• [WHAT THE EXERCISE ASKS]: Please print only the top portion of the entries below, ending with the line that contains "string attribute is", exactly as written.

Source data:
● ● ● ● ●

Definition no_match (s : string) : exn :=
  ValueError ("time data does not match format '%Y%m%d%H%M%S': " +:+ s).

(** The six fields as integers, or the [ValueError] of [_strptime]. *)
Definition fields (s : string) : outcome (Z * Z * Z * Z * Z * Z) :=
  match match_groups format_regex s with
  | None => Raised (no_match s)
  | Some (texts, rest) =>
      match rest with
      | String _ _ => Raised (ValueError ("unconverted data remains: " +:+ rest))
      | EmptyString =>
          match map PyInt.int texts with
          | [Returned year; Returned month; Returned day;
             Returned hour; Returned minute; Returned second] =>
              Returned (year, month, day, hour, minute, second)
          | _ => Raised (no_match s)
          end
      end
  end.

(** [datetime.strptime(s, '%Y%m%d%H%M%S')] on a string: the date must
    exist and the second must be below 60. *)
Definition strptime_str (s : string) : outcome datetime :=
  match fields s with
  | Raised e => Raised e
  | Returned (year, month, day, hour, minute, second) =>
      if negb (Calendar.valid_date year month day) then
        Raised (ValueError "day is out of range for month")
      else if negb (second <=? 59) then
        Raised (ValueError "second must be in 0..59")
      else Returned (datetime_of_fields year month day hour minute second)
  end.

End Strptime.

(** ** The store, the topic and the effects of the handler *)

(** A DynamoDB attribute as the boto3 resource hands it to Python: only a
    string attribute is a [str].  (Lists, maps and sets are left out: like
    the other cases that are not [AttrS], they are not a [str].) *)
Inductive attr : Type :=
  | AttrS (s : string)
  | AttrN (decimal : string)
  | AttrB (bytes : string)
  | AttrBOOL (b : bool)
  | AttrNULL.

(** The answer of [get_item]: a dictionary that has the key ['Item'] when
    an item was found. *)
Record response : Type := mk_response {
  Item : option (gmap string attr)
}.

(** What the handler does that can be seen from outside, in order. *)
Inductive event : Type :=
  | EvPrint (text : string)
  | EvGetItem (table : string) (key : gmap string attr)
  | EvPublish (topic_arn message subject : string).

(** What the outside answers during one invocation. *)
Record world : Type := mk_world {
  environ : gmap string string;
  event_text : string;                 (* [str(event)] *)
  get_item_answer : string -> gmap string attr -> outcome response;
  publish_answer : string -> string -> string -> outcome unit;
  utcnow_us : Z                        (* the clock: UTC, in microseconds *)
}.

● ● ● ● ●

• [RESULT]:
Definition no_match (s : string) : exn :=
  ValueError ("time data does not match format '%Y%m%d%H%M%S': " +:+ s).

(** The six fields as integers, or the [ValueError] of [_strptime]. *)
Definition fields (s : string) : outcome (Z * Z * Z * Z * Z * Z) :=
  match match_groups format_regex s with
  | None => Raised (no_match s)
  | Some (texts, rest) =>
      match rest with
      | String _ _ => Raised (ValueError ("unconverted data remains: " +:+ rest))
      | EmptyString =>
          match map PyInt.int texts with
          | [Returned year; Returned month; Returned day;
             Returned hour; Returned minute; Returned second] =>
              Returned (year, month, day, hour, minute, second)
          | _ => Raised (no_match s)
          end
      end
  end.

(** [datetime.strptime(s, '%Y%m%d%H%M%S')] on a string: the date must
    exist and the second must be below 60. *)
Definition strptime_str (s : string) : outcome datetime :=
  match fields s with
  | Raised e => Raised e
  | Returned (year, month, day, hour, minute, second) =>
      if negb (Calendar.valid_date year month day) then
        Raised (ValueError "day is out of range for month")
      else if negb (second <=? 59) then
        Raised (ValueError "second must be in 0..59")
      else Returned (datetime_of_fields year month day hour minute second)
  end.

End Strptime.

(** ** The store, the topic and the effects of the handler *)

(** A DynamoDB attribute as the boto3 resource hands it to Python: only a
    string attribute is a [str].  (Lists, maps and sets are left out: like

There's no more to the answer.